It is 1h00 am and I cannot sleep. I hear our neighbors' murmurs from my bedroom window. I know they sit around their campfire. They've kept it going since early afternoon. Aromas of charred meat and burning wood still permeate the air. As the orange moon descends behind the tree line, I find myself filled with envy.
Tonight is like any Fourth of July since moving here 10 years ago. Our neighbor's beach, two lots down from us, becomes the destination to four generations coming to celebrate Independence Day. Vanity is left at the end of the paved street where they venture down a gravel road to their great-grandfather's estate.
All day I am privy to the sight of overweight women bouncing off their inflated floating devices when anyone jumps in the lake next to them, delighting children and inebriated uncles alike. Elated screams from the young ones are equally matched by their mother's commands to 'be careful', 'let go of the dog's tail', or 'stop hitting your brother'. For three days, sometimes four, children's laughter compete with Faith Hill's tunes bellowing in the background, blending into one loud bang of happiness and uncensored human merriment.
It is this piece of American life that makes me wish my family was here. I too would love to hang a marshmallow from a long stick and let it catch on fire from the seething coals. I want to laugh at my father's jokes, even though I've heard them a thousand times; I want to sit with my mother at the end of the dock because she can't swim and I won't let her be alone; or get annoyed at our chocolate lab for barking at everyone in the lake because he simply won't jump. I want to join my brothers in enjoying the firework show our neighbors put up every year. And I want to plan the next day's activities, and the day after that.

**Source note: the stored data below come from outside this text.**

(* ===== verification/Concrete.v ===== *)
(** * The interfaces can be met

    Concrete functions for the third-party interfaces of [External]: a decimal
    with a 96-bit mantissa, ids that are numbers, and a slab with a stack of
    vacant slots. They are used to evaluate the model on concrete inputs. *)

From S2P Require Import Prelude External.

(** ** Decimals *)

Module Dec.
Definition ok (m s : Z) : bool :=
  (Z.abs m <? 2 ^ 96) && (0 <=? s) && (s <=? 28).

Record t := mk { mant : Z; sc : Z; wf : ok mant sc = true }.

Definition make (m s : Z) : option t :=
  match Bool.bool_dec (ok m s) true with
  | left p => Some (mk m s p)
  | right _ => None
  end.

Definition zero : t := mk 0 0 eq_refl.
Definition max : t := mk (2 ^ 96 - 1) 0 eq_refl.
Definition new (m s : Z) : t := default zero (make m s).

Definition cmp (a b : t) : comparison :=
  (mant a * 10 ^ sc b ?= mant b * 10 ^ sc a).

Definition min (a b : t) : t := match cmp a b with Gt => b | _ => a end.

Definition align (s : Z) (d : t) : Z := mant d * 10 ^ (s - sc d).

Definition add (a b : t) : option t :=
  let s := Z.max (sc a) (sc b) in make (align s a + align s b) s.

Definition sub (a b : t) : option t :=
  let s := Z.max (sc a) (sc b) in make (align s a - align s b) s.

Definition to_string (d : t) : string := pretty (mant d) +:+ "e-" +:+ pretty (sc d).

Lemma make_some (m s : Z) :
  ok m s = true -> exists c, make m s = Some c /\ mant c = m /\ sc c = s.
Proof.
  intros H. unfold make. destruct (Bool.bool_dec (ok m s) true); [|done].
  by eexists.
Qed.

Lemma wf_bounds (d : t) : Z.abs (mant d) < 2 ^ 96 /\ 0 <= sc d <= 28.
Proof. destruct d as [m s w]. unfold ok in w. cbn [mant sc]. lia. Qed.

Lemma align_grid (s : Z) (d : t) :
  sc d <= s -> mant d * 10 ^ (s - sc d) = align s d.
Proof. done. Qed.

(** Aligning further multiplies by a power of ten. *)
Lemma align_up (s s' : Z) (d : t) :
  sc d <= s -> s <= s' -> align s' d = align s d * 10 ^ (s' - s).
Proof.
  intros H1 H2. unfold align. rewrite <-Z.mul_assoc, <-Z.pow_add_r by lia.
  f_equal. f_equal. lia.
Qed.

(** A sum that fits in 96 bits on a grid fits on a coarser one. *)
Lemma coarse_fits (s s' x : Z) : s' <= s -> Z.abs (x * 10 ^ (s - s')) < 2 ^ 96 -> Z.abs x < 2 ^ 96.
Proof.
  intros H. pose proof (Z.pow_pos_nonneg 10 (s - s') ltac:(lia) ltac:(lia)).
  rewrite Z.abs_mul, (Z.abs_eq (10 ^ _)) by lia. nia.
Qed.

Lemma exact (op : Z -> Z -> Z) (s : Z) (a b : t) :
  (forall x y z, op (x * z) (y * z) = op x y * z) ->
  0 <= s <= 28 -> sc a <= s -> sc b <= s ->
  Z.abs (op (align s a) (align s b)) < 2 ^ 96 ->
  exists c, make (op (align (Z.max (sc a) (sc b)) a) (align (Z.max (sc a) (sc b)) b))
      (Z.max (sc a) (sc b)) = Some c /\ sc c <= s /\
    align s c = op (align s a) (align s b).
Proof.
  intros Hop Hs Ha Hb Hf. set (s' := Z.max (sc a) (sc b)).
  pose proof (wf_bounds a). pose proof (wf_bounds b).
  assert (E : op (align s a) (align s b) = op (align s' a) (align s' b) * 10 ^ (s - s')).
  { rewrite (align_up s' s a), (align_up s' s b) by lia. apply Hop. }
  destruct (make_some (op (align s' a) (align s' b)) s') as (c & Hc & Hm & Hsc).
  { unfold ok. rewrite E in Hf. apply coarse_fits in Hf; lia. }
  exists c. split; [done|]. split; [lia|]. unfold align at 1. by rewrite Hm, Hsc, E.
Qed.
End Dec.

#[export] Instance dec_api : DecimalApi := {|
  Decimal := Dec.t; dec_mantissa := Dec.mant; dec_scale := Dec.sc;
  dec_ZERO := Dec.zero; dec_MAX := Dec.max; dec_new := Dec.new;
  dec_cmp := Dec.cmp; dec_min := Dec.min; dec_add := Dec.add; dec_sub := Dec.sub;
  dec_to_string := Dec.to_string
|}.

#[export] Instance dec_laws : DecimalLaws dec_api.
Proof.
  split; cbn.
  - intros d. apply Dec.wf_bounds.
  - intros d. apply Dec.wf_bounds.
  - done.
  - done.
  - intros m s Hm Hs. unfold Dec.new.
    destruct (Dec.make_some m s) as (c & -> & Hc); [unfold Dec.ok; lia|done].
  - done.
  - intros a b. unfold Dec.min. case_match; auto.
  - intros a b. unfold Dec.min. unfold Dec.cmp at 1 3. case_match eqn:E; rewrite ?Z.compare_refl;
      split; unfold Dec.cmp in *; rewrite ?Z.compare_refl, ?E; try done.
    rewrite Z.compare_antisym, E. done.
  - intros s a b Hs [Ha _] [Hb _] Hf. apply (Dec.exact Z.add); try done. intros; lia.
  - intros s a b Hs [Ha _] [Hb _] Hf. apply (Dec.exact Z.sub); try done. intros; lia.
Qed.

(** Rounding to eight decimals, halves away from zero. *)
Definition round_8 (d : Dec.t) : Dec.t :=
  if Dec.sc d <=? 8 then d
  else
    let unit := 10 ^ (Dec.sc d - 8) in
    Dec.new (Z.sgn (Dec.mant d) * ((2 * Z.abs (Dec.mant d) + unit) / (2 * unit))) 8.

#[export] Instance numeric_column : NumericColumn dec_api := {| numeric_20_8 := round_8 |}.

(** ** Ids *)

#[export] Instance uuid_api : UuidApi := {|
  Uuid := N; uuid_eq_dec := _; uuid_countable := _; uuid_to_string := pretty
|}.

(** ** Slabs *)

Module CSlab.
Record t (A : Type) := mk { slots : list (option A); free : list nat }.
Arguments mk {A} _ _.
Arguments slots {A} _.
Arguments free {A} _.

Section ops.
Context {A : Type}.
Implicit Types (s : t A).

Definition get s (k : nat) : option A := mjoin (slots s !! k).

Definition is_vacant s (k : nat) : bool :=
  match slots s !! k with Some None => true | _ => false end.

Definition vacant s : option nat := head (List.filter (is_vacant s) (free s)).

Definition insert s (v : A) : nat * t A :=
  match vacant s with
  | Some k => (k, mk (<[k := Some v]> (slots s)) (free s))
  | None => (length (slots s), mk (slots s ++ [Some v]) (free s))
  end.

Definition set s (k : nat) (v : A) : t A :=
  match get s k with
  | Some _ => mk (<[k := Some v]> (slots s)) (free s)
  | None => s
  end.

Definition try_remove s (k : nat) : option (A * t A) :=
  match get s k with
  | Some v => Some (v, mk (<[k := None]> (slots s)) (k :: free s))
  | None => None
  end.

Definition iter s : list (nat * A) :=
  omap (fun k => pair k <$> get s k) (seq 0 (length (slots s))).

Lemma get_lookup s k v : get s k = Some v <-> slots s !! k = Some (Some v).
Proof.
  unfold get. destruct (slots s !! k) as [[w|]|]; cbn; naive_solver.
Qed.

Lemma vacant_some s k : vacant s = Some k -> slots s !! k = Some None.
Proof.
  unfold vacant. destruct (List.filter _ _) as [|j l] eqn:E; [done|]. cbn. intros [= ->].
  assert (H : In k (List.filter (is_vacant s) (free s))) by (rewrite E; by left).
  apply filter_In in H as [_ H]. unfold is_vacant in H. by destruct (slots s !! k) as [[]|].
Qed.

Lemma get_update (l : list (option A)) f k v j :
  (k < length l)%nat ->
  get (mk (<[k := v]> l) f) j = if decide (j = k) then v else get (mk l f) j.
Proof.
  intros Hk. unfold get. cbn [slots]. case_decide as Hj.
  - subst j. by rewrite list_lookup_insert_eq.
  - by rewrite list_lookup_insert_ne.
Qed.

Lemma get_insert s v k s' j :
  insert s v = (k, s') -> get s' j = if decide (j = k) then Some v else get s j.
Proof.
  unfold insert. destruct (vacant s) as [k0|] eqn:E; intros [= <- <-].
  - rewrite get_update; [done|]. by apply vacant_some, lookup_lt_Some in E.
  - unfold get. cbn [slots]. case_decide as Hj.
    + subst j. by rewrite list_lookup_middle.
    + destruct (decide (j < length (slots s))%nat).
      * by rewrite lookup_app_l.
      * rewrite !(proj2 (lookup_ge_None _ _)); [done|lia|]. rewrite length_app. cbn. lia.
Qed.

Lemma insert_vacant s v k s' : insert s v = (k, s') -> get s k = None.
Proof.
  unfold insert, get. destruct (vacant s) as [k0|] eqn:E; intros [= <- <-].
  - by rewrite (vacant_some _ _ E).
  - by rewrite (proj2 (lookup_ge_None _ _)).
Qed.

Lemma iter_elem s k v : (k, v) ∈ iter s <-> get s k = Some v.
Proof.
  unfold iter. rewrite list_elem_of_omap. split.
  - intros (j & _ & H). destruct (get s j) eqn:E; naive_solver.
  - intros H. exists k. rewrite H. split; [|done]. apply get_lookup, lookup_lt_Some in H.
    apply elem_of_seq. lia.
Qed.

Lemma iter_sorted s : StronglySorted (fun a b => (fst a < fst b)%nat) (iter s).
Proof.
  unfold iter. generalize (length (slots s)) as n, 0%nat as i. induction n as [|n IH]; intros i.
  - constructor.
  - cbn [seq omap list_omap]. destruct (get s i) as [v|]; cbn; [|apply IH].
    constructor; [apply IH|]. apply Forall_forall. intros [k w] (j & Hj & Hw)%list_elem_of_omap.
    apply elem_of_seq in Hj. destruct (get s j); naive_solver lia.
Qed.

Lemma of_list (vs : list A) :
  foldl (fun s v => snd (insert s v)) (mk [] []) vs = mk (Some <$> vs) [].
Proof.
  induction vs as [|v vs IH] using rev_ind; [done|].
  rewrite foldl_app, IH. cbn. by rewrite fmap_app.
Qed.
End ops.
End CSlab.

#[export] Instance slab_api : SlabApi := {|
  Slab := CSlab.t; slab_new := fun A => CSlab.mk [] [];
  slab_insert := fun A => CSlab.insert; slab_get := fun A => CSlab.get;
  slab_set := fun A => CSlab.set; slab_try_remove := fun A => CSlab.try_remove;
  slab_iter := fun A => CSlab.iter; slab_len := fun A s => length (CSlab.iter s)
|}.

#[export] Instance slab_laws : SlabLaws slab_api.
Proof.
  split; cbn; intros A.
  - done.
  - apply CSlab.insert_vacant.
  - apply CSlab.get_insert.
  - intros s k v j [w Hw]. unfold CSlab.set. rewrite Hw. destruct s as [l f].
    apply CSlab.get_lookup, lookup_lt_Some in Hw. by rewrite CSlab.get_update.
  - intros s k. unfold CSlab.try_remove. by destruct (CSlab.get s k).
  - intros s k v s'. unfold CSlab.try_remove. destruct (CSlab.get s k); naive_solver.
  - intros s k v s' j. unfold CSlab.try_remove. destruct (CSlab.get s k) eqn:E; [|done].
    intros [= _ <-]. destruct s as [l f]. apply CSlab.get_lookup, lookup_lt_Some in E.
    by rewrite CSlab.get_update.
  - intros s k v [w Hw]. unfold CSlab.set, CSlab.try_remove. rewrite Hw.
    pose proof Hw as Hl. apply CSlab.get_lookup, lookup_lt_Some in Hl. destruct s as [l f].
    rewrite CSlab.get_update, decide_True by done. cbn. by rewrite list_insert_insert_eq.
  - apply CSlab.iter_sorted.
  - apply CSlab.iter_elem.
  - done.
  - intros s s' s'' k j v w. unfold CSlab.try_remove. destruct (CSlab.get s k) eqn:E; [|done].
    intros [= _ <-]. apply CSlab.get_lookup, lookup_lt_Some in E.
    unfold CSlab.insert, CSlab.vacant. cbn [CSlab.free CSlab.slots List.filter].
    unfold CSlab.is_vacant at 1. cbn [CSlab.slots]. rewrite list_lookup_insert_eq by done.
    cbn. by intros [= <- _].
  - intros vs v k s'. unfold slab_of_list. cbn. rewrite CSlab.of_list. cbn.
    intros [= <- _]. by rewrite length_fmap.
Qed.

I succumb to the whims of envy but only for a moment. For I quickly find myself imagining it is I who sing the same song over and over while the fire crackles and sparks fly high above my head. I imagine my nieces and nephews sound asleep while I stretch the night away, sitting amongst those I love most. It is through my bedroom window that the sounds of togetherness bring me close to my own. Thanks to them, my family is with me. In their joy, I rejoice...
In that spirit, I wish you all a Happy and Safe Fourth! May you be surrounded by those you love. And if, like me, circumstances don't permit, try borrowing from another's festivities. It certainly works for me!